Give the data again exactly, stopping after the "Some (extend_all aabb_default" line.

[Saved data entries]
• • • • •

Lemma live_slots_positions fr :
  positions_at fr (live_slots fr) = map relativePos (frame_live fr).
Proof.
  unfold live_slots, frame_live, positions_at, slot_live.
  induction (slots fr) as [|q qs IH] using rev_ind; [done|].
  rewrite length_app, Nat.add_1_r, seq_S, !filter_app, omap_app, map_app. f_equal.
  - rewrite <-IH. transitivity (omap (fun s => relativePos <$> (qs ++ [q]) !! s)
      (filter (fun s => match qs !! s with Some p => occupied p | None => false end = true) (seq 0 (length qs)))).
    + f_equal. apply list_filter_ext_in. intros s Hs%elem_of_seq. by rewrite lookup_app_l by lia.
    + apply list_omap_ext, Forall_Forall2_diag, Forall_forall. intros s [_ Hs%elem_of_seq]%list_elem_of_filter.
      by rewrite lookup_app_l by lia.
  - change (0 + length qs) with (length qs).
    assert (Hq : (qs ++ [q]) !! length qs = Some q) by by apply list_lookup_middle.
    destruct (occupied q) eqn:Ho.
    + rewrite !filter_cons_True by (by rewrite ?Hq). simpl. by rewrite Hq.
    + rewrite !filter_cons_False by (rewrite ?Hq, Ho; done). done.
Qed.

Lemma local_bounds_eq fuel frameSize nW h l ps w :
  is_list h l ps -> length ps <= fuel -> frames_ok frameSize h ps -> w < nW ->
  local_bounds fuel frameSize nW h l w =
  Some (extend_all aabb_default (ps ≫= fun p => match h !! p with
     | Some fr => positions_at fr (filter (fun s => slot_live fr s = true) (idx_map_strided nW w frameSize))
     | None => [] end)).
Proof.
  intros Hl Hf Hok Hw. unfold local_bounds.
  rewrite (forEachFrame_chain _ _ _ _ ps); [|done| |by apply is_list_chain].
  2:{ intros q r [h0 s0] _ _. done. }
  cbn [mbind option_bind]. clear Hl Hf. generalize (@aabb_default D T _) as b0.
  induction ps as [|p ps IH]; intros b0; [done|]. cbn [foldl fst snd mbind option_bind].
  destruct (Hok p ltac:(by left)) as (fr & Hh & Hlen & _). rewrite Hh. cbn [mbind option_bind].
  rewrite lockstepForEachParticle_eq by done. cbn [mbind option_bind].
  rewrite IH by (intros q Hq; apply Hok; by right).
  rewrite bind_cons, Hh. unfold extend_all. by rewrite foldl_app.
Qed.

Context {O : ScalarOrder T}.

(** What one worker sees of the list. *)
Definition worker_positions (frameSize nW : nat) (h : heap T) (ps : list Z) (w : nat) : list (storage T) :=
  ps ≫= fun p => match h !! p with
    | Some fr => positions_at fr (filter (fun s => slot_live fr s = true) (idx_map_strided nW w frameSize))
    | None => [] end.

Lemma worker_positions_partition frameSize nW h ps :
  0 < nW -> frames_ok frameSize h ps ->
  seq 0 nW ≫= worker_positions frameSize nW h ps ≡ₚ live_positions h ps.
Proof.
  intros Hn Hok. unfold worker_positions, live_positions. rewrite bind_swap.
  induction ps as [|p ps IH]; [done|]. rewrite !bind_cons, IH by (intros q Hq; apply Hok; by right).
  f_equiv. destruct (Hok p ltac:(by left)) as (fr & -> & Hlen & _).
  rewrite <-live_slots_positions. unfold positions_at.
  rewrite <-(live_slots_partition frameSize nW fr Hn Hlen).
  generalize (seq 0 nW). induction l as [|w ws IHw]; [done|].
  rewrite !bind_cons, IHw. by rewrite omap_app.
Qed.
Lemma frame_sources_sep fn v p fr gr :
  frame_sep fn fr gr -> frame_sources fn v p gr = frame_sources fn v p fr.
Proof.
  intros [_ Hf]. unfold frame_sources. rewrite <-(Forall2_length _ _ _ Hf).
  generalize 0. induction Hf as [|x y xs ys (Ho & Hr & Hg) _ IH]; intros k; [done|].
  cbn [length seq zip omap list_omap]. rewrite Ho, Hr, Hg, IH. done.
Qed.

Lemma region_sources_sep fn h h' v ps :
  heap_sep fn h h' -> region_sources fn h' v ps = region_sources fn h v ps.
Proof.
  intros Hs. unfold region_sources. induction ps as [|p ps IH]; [done|].
  rewrite !bind_cons, IH. f_equal. specialize (Hs p).
  destruct Hs; [by apply frame_sources_sep|done].
Qed.

Lemma row_sources_sep fn h h' sv fss row :
  heap_sep fn h h' -> row_sources fn h' sv fss row = row_sources fn h sv fss row.
Proof.
  intros Hs. unfold row_sources. induction row as [|n row IH]; [done|].
  rewrite !bind_cons, IH. f_equal.
  destruct (zbox_read _ n), (zbox_read fss n); try done. by apply region_sources_sep.
Qed.

Lemma tuple_sources_sep fn h h' r svs :
  heap_sep fn h h' -> tuple_sources fn h' r svs = tuple_sources fn h r svs.
Proof.
  intros Hs. induction svs as [|[sv fss] svs IH]; [done|]. cbn [tuple_sources].
  by rewrite IH, (row_sources_sep _ _ _ _ _ _ Hs).
Qed.

Lemma is_list_sep fn h h' l ps : heap_sep fn h h' -> is_list h l ps -> is_list h' l ps.
Proof. apply is_list_rel. Qed.

Lemma sized_sep fn n h h' ps : heap_sep fn h h' -> sized n h ps -> sized n h' ps.
Proof. apply sized_rel. Qed.

Lemma row_ok_sep fn fuel n h h' sv fss r row :
  heap_sep fn h h' -> row_ok fuel n h sv fss r row -> row_ok fuel n h' sv fss r row.
Proof.
  intros Hs [E Hrow]. split; [done|]. intros i Hi. destruct (Hrow i Hi) as (nr & ps & ? & ? & ? & ? & ?).
  exists nr, ps. split_and!; [done..|by eapply is_list_sep|done|by eapply sized_sep].
Qed.

(** ** Results compose *)

Section results.
Context (fn : Fn) `{!FieldSeparation fn} (radius2 : T) (ownPtr : Z) (ownVolume : AABB T).
#[local] Abbreviation presult := (particle_result fn radius2 ownPtr ownVolume).
#[local] Abbreviation fresult := (frame_result fn radius2 ownPtr ownVolume).

Lemma particle_result_sep ss i p : slot_sep fn p (presult ss i p).
Proof using Type*.
  unfold particle_result, load_slot, slot_sep. destruct (occupied p) eqn:E; simpl; [|done].
  by rewrite store_occupied, store_relativePos, store_stage.
Qed.

Lemma load_particle_result ss i p :
  load_slot fn (presult ss i p) = spec_acc fn radius2 ownPtr ownVolume ss i <$> load_slot fn p.
Proof using Type*.
  unfold particle_result, load_slot. destruct (occupied p) eqn:E; simpl; [|by rewrite E].
  rewrite store_occupied, E, store_relativePos, store_reads, load_store. done.
Qed.

Lemma particle_result_app ss1 ss2 i p : presult ss2 i (presult ss1 i p) = presult (ss1 ++ ss2) i p.
Proof using Type*.
  unfold particle_result at 1. rewrite load_particle_result. unfold particle_result, load_slot.
  destruct (occupied p) eqn:E;
    cbn [fmap option_fmap option_map store_slot]; [|done]. by rewrite store_store, spec_acc_app.
Qed.

Lemma particle_result_nil i p : presult [] i p = p.
Proof using Type*.
  unfold particle_result, load_slot. destruct (occupied p); [|done].
  unfold spec_acc, set_acc. simpl. apply store_load.
Qed.

Lemma frame_result_sep ss fr : frame_sep fn fr (fresult ss fr).
Proof using Type*.
  split; [done|]. simpl. apply Forall2_same_length_lookup. rewrite length_imap. split; [done|].
  intros i p q Hp. rewrite list_lookup_imap, Hp. intros [= <-]. apply particle_result_sep.
Qed.

Lemma frame_result_app ss1 ss2 fr : fresult ss2 (fresult ss1 fr) = fresult (ss1 ++ ss2) fr.
Proof using Type*.
  unfold frame_result, set_slots. simpl. f_equal. apply list_eq. intros i. rewrite !list_lookup_imap.
  destruct (slots fr !! i); [|done]. simpl. by rewrite particle_result_app.
Qed.

Lemma frame_result_nil fr : fresult [] fr = fr.
Proof using Type*.
  destruct fr as [ss n nx]. unfold frame_result, set_slots. simpl. f_equal.
  apply list_eq. intros i. rewrite list_lookup_imap.
  destruct (ss !! i); [|done]. simpl. by rewrite particle_result_nil.
Qed.

End results.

• • • • •

:: Answer to the problem ::
Lemma live_slots_positions fr :
  positions_at fr (live_slots fr) = map relativePos (frame_live fr).
Proof.
  unfold live_slots, frame_live, positions_at, slot_live.
  induction (slots fr) as [|q qs IH] using rev_ind; [done|].
  rewrite length_app, Nat.add_1_r, seq_S, !filter_app, omap_app, map_app. f_equal.
  - rewrite <-IH. transitivity (omap (fun s => relativePos <$> (qs ++ [q]) !! s)
      (filter (fun s => match qs !! s with Some p => occupied p | None => false end = true) (seq 0 (length qs)))).
    + f_equal. apply list_filter_ext_in. intros s Hs%elem_of_seq. by rewrite lookup_app_l by lia.
    + apply list_omap_ext, Forall_Forall2_diag, Forall_forall. intros s [_ Hs%elem_of_seq]%list_elem_of_filter.
      by rewrite lookup_app_l by lia.
  - change (0 + length qs) with (length qs).
    assert (Hq : (qs ++ [q]) !! length qs = Some q) by by apply list_lookup_middle.
    destruct (occupied q) eqn:Ho.
    + rewrite !filter_cons_True by (by rewrite ?Hq). simpl. by rewrite Hq.
    + rewrite !filter_cons_False by (rewrite ?Hq, Ho; done). done.
Qed.

Lemma local_bounds_eq fuel frameSize nW h l ps w :
  is_list h l ps -> length ps <= fuel -> frames_ok frameSize h ps -> w < nW ->
  local_bounds fuel frameSize nW h l w =
  Some (extend_all aabb_default (ps ≫= fun p => match h !! p with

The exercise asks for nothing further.